**Your instructions**
Below is a listing from which only part is wanted; return exactly the lines from the one with "set_next t (Some" up to and including the one with "p ← (match head".

[Start of Attachment]

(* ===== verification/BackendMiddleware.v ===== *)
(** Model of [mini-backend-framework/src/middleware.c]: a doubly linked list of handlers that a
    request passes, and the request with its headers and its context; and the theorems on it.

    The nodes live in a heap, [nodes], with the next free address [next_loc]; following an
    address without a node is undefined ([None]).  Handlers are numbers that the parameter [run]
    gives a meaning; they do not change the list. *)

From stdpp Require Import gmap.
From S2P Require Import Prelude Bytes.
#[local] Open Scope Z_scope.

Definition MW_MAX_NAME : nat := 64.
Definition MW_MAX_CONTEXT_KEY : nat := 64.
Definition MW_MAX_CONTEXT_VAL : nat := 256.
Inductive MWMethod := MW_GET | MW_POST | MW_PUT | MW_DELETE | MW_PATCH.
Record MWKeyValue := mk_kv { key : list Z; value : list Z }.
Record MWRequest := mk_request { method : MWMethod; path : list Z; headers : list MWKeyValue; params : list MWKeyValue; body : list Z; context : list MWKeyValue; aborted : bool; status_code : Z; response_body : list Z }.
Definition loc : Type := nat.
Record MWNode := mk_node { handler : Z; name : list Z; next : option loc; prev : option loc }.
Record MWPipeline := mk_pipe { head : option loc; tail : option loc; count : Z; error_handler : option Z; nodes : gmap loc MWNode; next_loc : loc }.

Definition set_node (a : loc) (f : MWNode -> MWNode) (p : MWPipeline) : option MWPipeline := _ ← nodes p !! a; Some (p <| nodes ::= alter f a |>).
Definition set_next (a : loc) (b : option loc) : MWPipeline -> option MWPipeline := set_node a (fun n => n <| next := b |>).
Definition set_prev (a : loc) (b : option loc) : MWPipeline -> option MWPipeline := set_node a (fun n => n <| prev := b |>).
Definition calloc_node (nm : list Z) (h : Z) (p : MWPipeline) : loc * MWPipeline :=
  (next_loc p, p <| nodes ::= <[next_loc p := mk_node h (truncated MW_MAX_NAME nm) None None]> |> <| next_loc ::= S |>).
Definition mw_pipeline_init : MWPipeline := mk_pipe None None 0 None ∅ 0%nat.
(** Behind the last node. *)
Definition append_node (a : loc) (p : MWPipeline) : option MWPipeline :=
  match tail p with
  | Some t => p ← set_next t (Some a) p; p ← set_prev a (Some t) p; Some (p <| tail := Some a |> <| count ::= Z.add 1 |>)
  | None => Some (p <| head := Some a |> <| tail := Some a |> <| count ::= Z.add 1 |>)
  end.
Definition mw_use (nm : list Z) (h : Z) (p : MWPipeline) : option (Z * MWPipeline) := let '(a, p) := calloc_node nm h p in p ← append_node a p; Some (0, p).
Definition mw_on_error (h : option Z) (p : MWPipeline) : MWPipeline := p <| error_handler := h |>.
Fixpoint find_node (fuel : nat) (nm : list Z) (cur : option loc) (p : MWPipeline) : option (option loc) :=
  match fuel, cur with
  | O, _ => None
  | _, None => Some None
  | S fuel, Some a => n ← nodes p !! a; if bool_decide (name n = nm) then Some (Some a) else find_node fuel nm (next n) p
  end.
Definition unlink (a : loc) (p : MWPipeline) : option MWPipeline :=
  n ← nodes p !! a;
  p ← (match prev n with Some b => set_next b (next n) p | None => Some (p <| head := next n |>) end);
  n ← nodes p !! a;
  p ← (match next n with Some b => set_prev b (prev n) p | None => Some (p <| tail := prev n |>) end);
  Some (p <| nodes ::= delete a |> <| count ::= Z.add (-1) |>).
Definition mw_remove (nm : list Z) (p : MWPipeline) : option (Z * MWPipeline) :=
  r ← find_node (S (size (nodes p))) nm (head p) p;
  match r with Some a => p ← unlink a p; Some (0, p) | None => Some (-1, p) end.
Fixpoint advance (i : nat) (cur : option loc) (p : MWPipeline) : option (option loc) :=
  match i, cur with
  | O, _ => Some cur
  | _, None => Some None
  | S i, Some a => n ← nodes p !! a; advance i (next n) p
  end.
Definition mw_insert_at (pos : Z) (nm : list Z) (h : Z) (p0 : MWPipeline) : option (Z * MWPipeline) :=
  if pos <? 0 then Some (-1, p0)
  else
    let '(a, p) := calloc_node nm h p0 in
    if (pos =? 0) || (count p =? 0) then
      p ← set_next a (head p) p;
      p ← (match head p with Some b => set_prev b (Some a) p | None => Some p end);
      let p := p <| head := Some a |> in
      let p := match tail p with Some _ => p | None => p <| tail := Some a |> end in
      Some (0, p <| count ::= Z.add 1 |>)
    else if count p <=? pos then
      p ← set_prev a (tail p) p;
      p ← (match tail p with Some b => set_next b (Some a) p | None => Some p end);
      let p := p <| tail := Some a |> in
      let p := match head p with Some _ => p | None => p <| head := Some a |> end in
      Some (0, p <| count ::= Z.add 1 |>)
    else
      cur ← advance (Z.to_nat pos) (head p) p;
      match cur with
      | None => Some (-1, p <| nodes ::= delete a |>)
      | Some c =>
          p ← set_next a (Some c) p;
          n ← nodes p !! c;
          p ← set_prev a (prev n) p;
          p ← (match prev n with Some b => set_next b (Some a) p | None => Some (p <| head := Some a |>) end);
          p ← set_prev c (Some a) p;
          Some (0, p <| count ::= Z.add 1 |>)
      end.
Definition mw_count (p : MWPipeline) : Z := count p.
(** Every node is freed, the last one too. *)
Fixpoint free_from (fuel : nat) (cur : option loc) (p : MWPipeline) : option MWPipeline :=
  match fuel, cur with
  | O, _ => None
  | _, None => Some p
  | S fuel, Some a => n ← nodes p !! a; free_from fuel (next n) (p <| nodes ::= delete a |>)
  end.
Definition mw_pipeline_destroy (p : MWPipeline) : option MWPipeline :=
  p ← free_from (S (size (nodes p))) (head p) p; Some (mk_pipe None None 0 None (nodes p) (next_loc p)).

[End of Attachment]

**Exercise response**
  | Some t => p ← set_next t (Some a) p; p ← set_prev a (Some t) p; Some (p <| tail := Some a |> <| count ::= Z.add 1 |>)
  | None => Some (p <| head := Some a |> <| tail := Some a |> <| count ::= Z.add 1 |>)
  end.
Definition mw_use (nm : list Z) (h : Z) (p : MWPipeline) : option (Z * MWPipeline) := let '(a, p) := calloc_node nm h p in p ← append_node a p; Some (0, p).
Definition mw_on_error (h : option Z) (p : MWPipeline) : MWPipeline := p <| error_handler := h |>.
Fixpoint find_node (fuel : nat) (nm : list Z) (cur : option loc) (p : MWPipeline) : option (option loc) :=
  match fuel, cur with
  | O, _ => None
  | _, None => Some None
  | S fuel, Some a => n ← nodes p !! a; if bool_decide (name n = nm) then Some (Some a) else find_node fuel nm (next n) p
  end.
Definition unlink (a : loc) (p : MWPipeline) : option MWPipeline :=
  n ← nodes p !! a;
  p ← (match prev n with Some b => set_next b (next n) p | None => Some (p <| head := next n |>) end);
  n ← nodes p !! a;
  p ← (match next n with Some b => set_prev b (prev n) p | None => Some (p <| tail := prev n |>) end);
  Some (p <| nodes ::= delete a |> <| count ::= Z.add (-1) |>).
Definition mw_remove (nm : list Z) (p : MWPipeline) : option (Z * MWPipeline) :=
  r ← find_node (S (size (nodes p))) nm (head p) p;
  match r with Some a => p ← unlink a p; Some (0, p) | None => Some (-1, p) end.
Fixpoint advance (i : nat) (cur : option loc) (p : MWPipeline) : option (option loc) :=
  match i, cur with
  | O, _ => Some cur
  | _, None => Some None
  | S i, Some a => n ← nodes p !! a; advance i (next n) p
  end.
Definition mw_insert_at (pos : Z) (nm : list Z) (h : Z) (p0 : MWPipeline) : option (Z * MWPipeline) :=
  if pos <? 0 then Some (-1, p0)
  else
    let '(a, p) := calloc_node nm h p0 in
    if (pos =? 0) || (count p =? 0) then
      p ← set_next a (head p) p;
      p ← (match head p with Some b => set_prev b (Some a) p | None => Some p end);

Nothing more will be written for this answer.